- **Directions**
Give back each line of the listing below that contains the string "apply".

- **Data extract**
======

Lemma X7_witness :
  wf (demo [1; 5; 9]) /\ size (demo [1; 5; 9]) <> 0 /\ 5 <> NULL /\
  (forall x,
     chash_lookup 5 (mkState (demo [1; 5; 9]) [])
     = Ret ((1, x), mkState (demo [1; 5; 9]) []) <->
     exists s', chash_remove 5 (mkState (demo [1; 5; 9]) []) = Ret ((0, x), s')) /\
  (chash_lookup 5 (mkState (demo [1; 5; 9]) [])
   = Ret ((0, 5), mkState (demo [1; 5; 9]) []) <->
   chash_remove 5 (mkState (demo [1; 5; 9]) [])
   = Ret ((-1, 5), mkState (demo [1; 5; 9]) [])).
Proof.
  split; [apply demo_wf; cbn; lia|].
  split; [discriminate|]. split; [discriminate|].
  apply (X7_remove_agrees_with_lookup (demo [1; 5; 9]) [] 5);
    [apply demo_wf; cbn; lia | discriminate | discriminate].
Defined.

(** ** Lookup is complete when hash and match agree *)



Example lookup_on_built_demo :
  chash_lookup 11 (mkState (built_demo [1; 6; 11]) [])
  = Ret ((1, 11), mkState (built_demo [1; 6; 11]) []) /\
  chash_lookup 2 (mkState (built_demo [1; 6; 11]) [])
  = Ret ((0, 2), mkState (built_demo [1; 6; 11]) []) /\
  chash_lookup 4 (mkState (built_demo [1; 6; 11]) []) = Fault OutOfBounds.
Proof. repeat split. Qed.

(** ** Where the operations fault on the table chash_init builds *)






Example last_bucket_on_built_demo :
  bidx (built_demo [1; 6; 11]) 9 = 4 /\
  chash_insert true 9 (mkState (built_demo [1; 6; 11]) []) = Fault OutOfBounds /\
  chash_remove 9 (mkState (built_demo [1; 6; 11]) []) = Fault OutOfBounds /\
  chash_insert true 2 (mkState (built_demo [1; 6; 11]) [])
  = Ret (0, mkState (with_chain (built_demo [1; 6; 11]) (demo_chains [1; 6; 11])
                       2 (mkChain NULL [2]) 4) []).
Proof. repeat split. Qed.

(** ** Traversal *)

(** X11: on a complete table chash_traverse invokes the callback once on
    every stored value, bucket by bucket in index order and along each
    chain from head to tail, invokes nothing else, and leaves the table as
    it was. *)
Theorem X11_traverse_visits_in_order (t : CHash) (log : list event) (cb : ptr) :
  wf t ->
  chash_traverse cb (mkState t log)
  = Ret (tt, mkState t (log ++ (Visited cb <$> stored t))).
Proof.
  intros Hw. destruct (wf_holds t Hw) as [cs Hh].
  apply (chash_traverse_run t cs log cb Hh).
Qed.

Lemma X11_witness :
  wf (with_chain (demo [1; 5; 9]) (demo_chains [1; 5; 9]) 0 (mkChain NULL [4; 8]) 5) /\
  chash_traverse 77
    (mkState (with_chain (demo [1; 5; 9]) (demo_chains [1; 5; 9]) 0
                (mkChain NULL [4; 8]) 5) [])
  = Ret (tt,
         mkState (with_chain (demo [1; 5; 9]) (demo_chains [1; 5; 9]) 0
                    (mkChain NULL [4; 8]) 5)
           ([] ++ (Visited 77 <$> [4; 8; 1; 5; 9]))).
Proof.
  assert (wf (with_chain (demo [1; 5; 9]) (demo_chains [1; 5; 9]) 0
                (mkChain NULL [4; 8]) 5)) as Hw.
  { constructor.
    - cbn. unfold UINT_MODULUS. lia.
    - cbn. unfold INT_MAX. lia.
    - eexists. split; reflexivity. }
  split; [exact Hw|].
  apply (X11_traverse_visits_in_order _ [] 77 Hw).
Defined.

(** ** Chains carry the table's destructor and never hold null *)





(** ** Destruction *)

Lemma concat_destroyed t (cs : list chain) :
  (forall b l, cs !! b = Some l -> l_destroy l = destroy t) ->
  concat (list_destroy <$> cs)
  = if destroy t =? NULL then [] else Destroyed (destroy t) <$> values cs.
Proof.
  induction cs as [|c cs IH]; intros Hd.
  - destruct (destroy t =? NULL); reflexivity.
  - cbn [fmap list_fmap concat]. rewrite values_cons.
    change (list_fmap chain (list event) list_destroy cs)
      with (list_destroy <$> cs).
    rewrite IH by (intros b l Hl; apply (Hd (S b) l Hl)).
    unfold list_destroy at 1. rewrite (Hd 0%nat c eq_refl).
    destruct (destroy t =? NULL); [reflexivity|].
    rewrite fmap_app. reflexivity.
Qed.

(** X12: on a complete table whose chains were all created with the
    table's destructor, chash_destroy invokes that destructor exactly once
    on every stored value, bucket by bucket and along each chain, and
    invokes nothing at all when the destructor is null. *)
Theorem X12_destroy_releases_each_value (t : CHash) (log : list event) :
  wf t ->
  (forall cs b l, holds t cs -> cs !! b = Some l -> l_destroy l = destroy t) ->
  exists s',
    chash_destroy (mkState t log) = Ret (tt, s') /\
    st_log s' = log ++ (if destroy t =? NULL then []
                        else Destroyed (destroy t) <$> stored t).
Proof.
  intros Hw Hd. destruct (wf_holds t Hw) as [cs Hh].
  destruct Hh as [Htab Hlen].
  unfold chash_destroy, emit. run_monad.
  rewrite (stored_holds t cs Htab), Htab, <- Hlen, Nat2Z.id.
  change 0 with (Z.of_nat 0).
  rewrite (each_bucket_run _ cs (length cs) 0%nat eq_refl), drop_0.
  rewrite (concat_destroyed t cs)
    by (intros b l Hl; apply (Hd cs b l (conj Htab Hlen) Hl)).
  eexists. split; reflexivity.
Qed.

Lemma owned_demo_wf : wf owned_demo.
Proof.
  constructor.
  - cbn. unfold UINT_MODULUS. lia.
  - cbn. unfold INT_MAX. lia.
  - exists owned_chains. split; reflexivity.
Qed.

======

- **Solution to the exercise**
  split; [apply demo_wf; cbn; lia|].
  apply (X7_remove_agrees_with_lookup (demo [1; 5; 9]) [] 5);
    [apply demo_wf; cbn; lia | discriminate | discriminate].
  apply (chash_traverse_run t cs log cb Hh).
  apply (X11_traverse_visits_in_order _ [] 77 Hw).
    rewrite IH by (intros b l Hl; apply (Hd (S b) l Hl)).
    by (intros b l Hl; apply (Hd cs b l (conj Htab Hlen) Hl)).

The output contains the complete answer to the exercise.